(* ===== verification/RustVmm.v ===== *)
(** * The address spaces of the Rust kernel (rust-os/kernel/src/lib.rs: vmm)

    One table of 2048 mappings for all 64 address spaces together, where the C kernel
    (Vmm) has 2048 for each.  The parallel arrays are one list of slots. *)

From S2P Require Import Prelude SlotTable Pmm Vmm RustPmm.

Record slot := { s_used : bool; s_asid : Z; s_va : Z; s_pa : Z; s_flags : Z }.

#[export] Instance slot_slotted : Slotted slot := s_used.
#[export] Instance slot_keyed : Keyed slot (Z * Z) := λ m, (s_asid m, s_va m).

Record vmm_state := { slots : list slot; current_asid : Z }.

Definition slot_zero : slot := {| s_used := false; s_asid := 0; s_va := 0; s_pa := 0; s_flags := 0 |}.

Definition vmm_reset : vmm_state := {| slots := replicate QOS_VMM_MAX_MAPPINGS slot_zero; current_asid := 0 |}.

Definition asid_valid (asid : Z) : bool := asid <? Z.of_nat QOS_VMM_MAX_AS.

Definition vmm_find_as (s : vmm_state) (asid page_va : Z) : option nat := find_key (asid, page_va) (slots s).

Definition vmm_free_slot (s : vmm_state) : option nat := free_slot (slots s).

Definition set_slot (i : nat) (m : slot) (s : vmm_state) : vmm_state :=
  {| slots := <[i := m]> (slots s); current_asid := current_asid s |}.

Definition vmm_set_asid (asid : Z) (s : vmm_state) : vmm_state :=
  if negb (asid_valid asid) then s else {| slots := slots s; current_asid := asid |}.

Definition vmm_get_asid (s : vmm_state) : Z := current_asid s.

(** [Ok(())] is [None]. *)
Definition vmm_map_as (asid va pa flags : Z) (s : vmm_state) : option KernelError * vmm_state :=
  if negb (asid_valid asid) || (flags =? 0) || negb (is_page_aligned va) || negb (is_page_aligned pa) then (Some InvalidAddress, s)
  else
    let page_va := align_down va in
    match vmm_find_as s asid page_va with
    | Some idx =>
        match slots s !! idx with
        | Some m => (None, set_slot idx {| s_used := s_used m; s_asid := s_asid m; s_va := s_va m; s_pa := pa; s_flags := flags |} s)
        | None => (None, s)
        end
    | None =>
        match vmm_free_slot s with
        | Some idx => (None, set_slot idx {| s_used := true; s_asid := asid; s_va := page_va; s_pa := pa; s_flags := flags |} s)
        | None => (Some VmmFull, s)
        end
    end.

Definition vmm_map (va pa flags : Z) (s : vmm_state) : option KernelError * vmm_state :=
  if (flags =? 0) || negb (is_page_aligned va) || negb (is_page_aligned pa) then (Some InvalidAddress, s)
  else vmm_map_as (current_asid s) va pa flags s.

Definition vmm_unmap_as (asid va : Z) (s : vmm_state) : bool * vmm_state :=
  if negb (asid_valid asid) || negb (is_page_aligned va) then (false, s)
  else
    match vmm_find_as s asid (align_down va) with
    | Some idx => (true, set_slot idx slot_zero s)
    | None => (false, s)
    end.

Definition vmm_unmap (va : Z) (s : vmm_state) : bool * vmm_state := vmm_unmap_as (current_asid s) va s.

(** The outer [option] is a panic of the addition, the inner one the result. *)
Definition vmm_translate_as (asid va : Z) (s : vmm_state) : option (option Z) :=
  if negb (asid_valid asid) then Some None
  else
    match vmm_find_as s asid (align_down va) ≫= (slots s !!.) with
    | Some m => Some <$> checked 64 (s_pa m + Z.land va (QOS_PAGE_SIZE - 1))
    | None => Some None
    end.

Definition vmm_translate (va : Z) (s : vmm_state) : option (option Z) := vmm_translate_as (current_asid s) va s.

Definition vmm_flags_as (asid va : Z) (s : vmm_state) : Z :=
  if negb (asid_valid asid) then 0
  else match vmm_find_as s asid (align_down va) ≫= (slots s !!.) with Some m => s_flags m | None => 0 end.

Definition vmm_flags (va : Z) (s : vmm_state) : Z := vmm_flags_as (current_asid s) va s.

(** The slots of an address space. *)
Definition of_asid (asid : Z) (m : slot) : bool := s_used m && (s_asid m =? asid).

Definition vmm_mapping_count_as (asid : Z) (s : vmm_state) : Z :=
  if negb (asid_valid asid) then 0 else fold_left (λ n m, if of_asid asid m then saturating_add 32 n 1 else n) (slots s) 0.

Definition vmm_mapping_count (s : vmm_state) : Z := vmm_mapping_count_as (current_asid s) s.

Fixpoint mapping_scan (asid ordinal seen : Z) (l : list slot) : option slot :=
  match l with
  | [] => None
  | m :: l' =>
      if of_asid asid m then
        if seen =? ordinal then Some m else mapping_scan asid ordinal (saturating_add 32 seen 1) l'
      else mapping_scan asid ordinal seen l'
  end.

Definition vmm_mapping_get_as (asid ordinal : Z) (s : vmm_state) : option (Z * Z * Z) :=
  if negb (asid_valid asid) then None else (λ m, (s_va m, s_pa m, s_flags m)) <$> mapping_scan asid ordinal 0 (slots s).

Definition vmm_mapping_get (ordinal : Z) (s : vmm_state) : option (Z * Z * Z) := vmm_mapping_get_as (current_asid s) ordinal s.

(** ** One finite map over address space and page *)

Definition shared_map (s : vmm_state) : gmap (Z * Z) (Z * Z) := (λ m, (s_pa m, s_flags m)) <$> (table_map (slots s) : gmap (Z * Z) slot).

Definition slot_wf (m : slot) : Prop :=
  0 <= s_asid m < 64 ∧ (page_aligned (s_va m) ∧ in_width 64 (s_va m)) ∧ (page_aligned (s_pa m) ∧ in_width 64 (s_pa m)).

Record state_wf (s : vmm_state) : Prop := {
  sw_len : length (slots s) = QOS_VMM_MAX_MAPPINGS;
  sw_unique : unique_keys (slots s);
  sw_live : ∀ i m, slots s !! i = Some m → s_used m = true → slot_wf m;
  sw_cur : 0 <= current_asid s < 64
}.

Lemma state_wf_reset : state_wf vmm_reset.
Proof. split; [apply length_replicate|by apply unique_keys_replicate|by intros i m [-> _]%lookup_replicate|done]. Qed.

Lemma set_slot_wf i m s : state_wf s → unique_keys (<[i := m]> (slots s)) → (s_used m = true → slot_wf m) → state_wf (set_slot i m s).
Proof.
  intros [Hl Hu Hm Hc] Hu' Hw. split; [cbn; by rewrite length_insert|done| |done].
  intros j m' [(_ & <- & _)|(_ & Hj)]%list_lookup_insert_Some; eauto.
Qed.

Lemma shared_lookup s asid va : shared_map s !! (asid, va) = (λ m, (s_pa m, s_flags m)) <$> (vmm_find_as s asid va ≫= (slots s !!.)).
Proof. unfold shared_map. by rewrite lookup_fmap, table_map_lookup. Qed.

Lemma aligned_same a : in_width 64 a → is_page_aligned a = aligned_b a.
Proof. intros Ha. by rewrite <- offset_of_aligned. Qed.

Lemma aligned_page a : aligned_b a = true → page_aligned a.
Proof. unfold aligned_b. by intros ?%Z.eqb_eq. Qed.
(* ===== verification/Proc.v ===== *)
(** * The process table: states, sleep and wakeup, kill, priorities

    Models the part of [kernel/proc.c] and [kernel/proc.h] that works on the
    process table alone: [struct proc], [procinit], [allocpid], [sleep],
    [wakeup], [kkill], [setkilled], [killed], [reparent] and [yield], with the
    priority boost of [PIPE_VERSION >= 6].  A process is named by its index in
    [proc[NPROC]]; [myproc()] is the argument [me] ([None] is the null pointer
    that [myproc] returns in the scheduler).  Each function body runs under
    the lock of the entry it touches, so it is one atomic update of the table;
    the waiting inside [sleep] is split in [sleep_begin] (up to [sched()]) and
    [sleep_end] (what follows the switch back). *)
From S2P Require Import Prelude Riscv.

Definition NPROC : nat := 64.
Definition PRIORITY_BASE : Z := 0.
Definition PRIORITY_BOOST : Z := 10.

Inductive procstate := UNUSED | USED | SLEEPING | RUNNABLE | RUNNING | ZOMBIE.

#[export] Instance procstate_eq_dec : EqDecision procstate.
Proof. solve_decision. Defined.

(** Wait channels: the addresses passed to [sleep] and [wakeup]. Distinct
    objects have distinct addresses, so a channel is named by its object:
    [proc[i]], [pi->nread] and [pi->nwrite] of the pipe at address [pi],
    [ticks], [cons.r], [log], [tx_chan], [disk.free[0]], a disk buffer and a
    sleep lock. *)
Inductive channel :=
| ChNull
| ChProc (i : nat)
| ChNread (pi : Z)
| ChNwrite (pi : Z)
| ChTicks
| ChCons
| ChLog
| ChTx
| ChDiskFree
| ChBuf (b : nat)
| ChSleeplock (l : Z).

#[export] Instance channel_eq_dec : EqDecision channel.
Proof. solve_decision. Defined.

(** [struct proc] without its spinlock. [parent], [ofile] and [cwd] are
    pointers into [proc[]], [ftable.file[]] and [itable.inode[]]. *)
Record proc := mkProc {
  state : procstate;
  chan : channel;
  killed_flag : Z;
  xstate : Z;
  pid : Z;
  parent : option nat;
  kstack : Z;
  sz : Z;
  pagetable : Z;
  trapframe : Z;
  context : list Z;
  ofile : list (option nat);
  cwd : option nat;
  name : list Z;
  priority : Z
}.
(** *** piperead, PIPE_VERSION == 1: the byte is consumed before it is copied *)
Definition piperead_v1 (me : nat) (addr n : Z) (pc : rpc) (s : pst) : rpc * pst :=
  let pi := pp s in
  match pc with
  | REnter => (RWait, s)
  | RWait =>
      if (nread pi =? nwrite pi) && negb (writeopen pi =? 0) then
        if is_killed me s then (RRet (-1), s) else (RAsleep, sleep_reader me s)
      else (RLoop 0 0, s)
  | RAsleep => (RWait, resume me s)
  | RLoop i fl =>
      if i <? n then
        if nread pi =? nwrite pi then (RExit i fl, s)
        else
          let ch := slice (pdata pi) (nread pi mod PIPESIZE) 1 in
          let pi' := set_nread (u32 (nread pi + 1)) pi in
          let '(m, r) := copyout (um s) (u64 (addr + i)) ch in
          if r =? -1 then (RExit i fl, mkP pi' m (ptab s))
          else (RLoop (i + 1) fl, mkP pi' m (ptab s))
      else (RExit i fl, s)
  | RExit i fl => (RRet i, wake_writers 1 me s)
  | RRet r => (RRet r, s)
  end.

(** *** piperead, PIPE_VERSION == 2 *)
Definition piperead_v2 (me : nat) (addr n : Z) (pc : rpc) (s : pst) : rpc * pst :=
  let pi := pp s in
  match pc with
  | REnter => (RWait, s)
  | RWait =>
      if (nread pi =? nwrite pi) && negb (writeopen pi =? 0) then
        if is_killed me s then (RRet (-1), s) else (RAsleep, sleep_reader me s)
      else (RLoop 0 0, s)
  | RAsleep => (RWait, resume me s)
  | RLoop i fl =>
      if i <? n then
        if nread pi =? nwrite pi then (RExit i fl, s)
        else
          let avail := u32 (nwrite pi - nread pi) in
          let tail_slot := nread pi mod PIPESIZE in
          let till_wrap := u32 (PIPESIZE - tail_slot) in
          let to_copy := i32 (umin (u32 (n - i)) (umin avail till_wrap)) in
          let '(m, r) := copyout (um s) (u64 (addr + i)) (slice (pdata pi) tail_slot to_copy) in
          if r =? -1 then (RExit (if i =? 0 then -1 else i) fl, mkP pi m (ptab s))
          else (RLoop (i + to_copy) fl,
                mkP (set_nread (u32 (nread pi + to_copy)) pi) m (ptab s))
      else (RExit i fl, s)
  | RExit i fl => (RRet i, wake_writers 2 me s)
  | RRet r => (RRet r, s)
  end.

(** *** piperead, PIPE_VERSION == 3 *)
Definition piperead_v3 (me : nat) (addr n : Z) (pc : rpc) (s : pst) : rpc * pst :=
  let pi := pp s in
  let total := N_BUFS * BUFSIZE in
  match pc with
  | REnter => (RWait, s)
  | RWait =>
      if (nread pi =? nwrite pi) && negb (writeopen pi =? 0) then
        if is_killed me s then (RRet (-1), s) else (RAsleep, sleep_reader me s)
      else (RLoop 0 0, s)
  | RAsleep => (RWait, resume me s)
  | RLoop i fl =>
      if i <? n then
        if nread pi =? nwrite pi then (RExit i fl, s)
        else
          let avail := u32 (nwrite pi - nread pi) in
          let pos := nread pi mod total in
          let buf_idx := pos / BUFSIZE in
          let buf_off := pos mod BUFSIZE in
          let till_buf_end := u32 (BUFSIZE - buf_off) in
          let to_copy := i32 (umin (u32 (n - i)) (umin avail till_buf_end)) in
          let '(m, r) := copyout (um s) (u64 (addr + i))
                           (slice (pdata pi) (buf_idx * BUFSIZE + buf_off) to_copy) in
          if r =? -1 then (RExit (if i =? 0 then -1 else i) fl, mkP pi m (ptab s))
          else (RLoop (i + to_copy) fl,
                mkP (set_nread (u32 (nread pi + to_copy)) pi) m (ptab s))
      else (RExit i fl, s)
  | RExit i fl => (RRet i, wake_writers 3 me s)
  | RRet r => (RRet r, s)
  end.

********************

_Task to complete:_ Pick every line containing the word "Prop" out of the material, and copy those lines.

_Completed exercise:_
Definition slot_wf (m : slot) : Prop :=
Record state_wf (s : vmm_state) : Prop := {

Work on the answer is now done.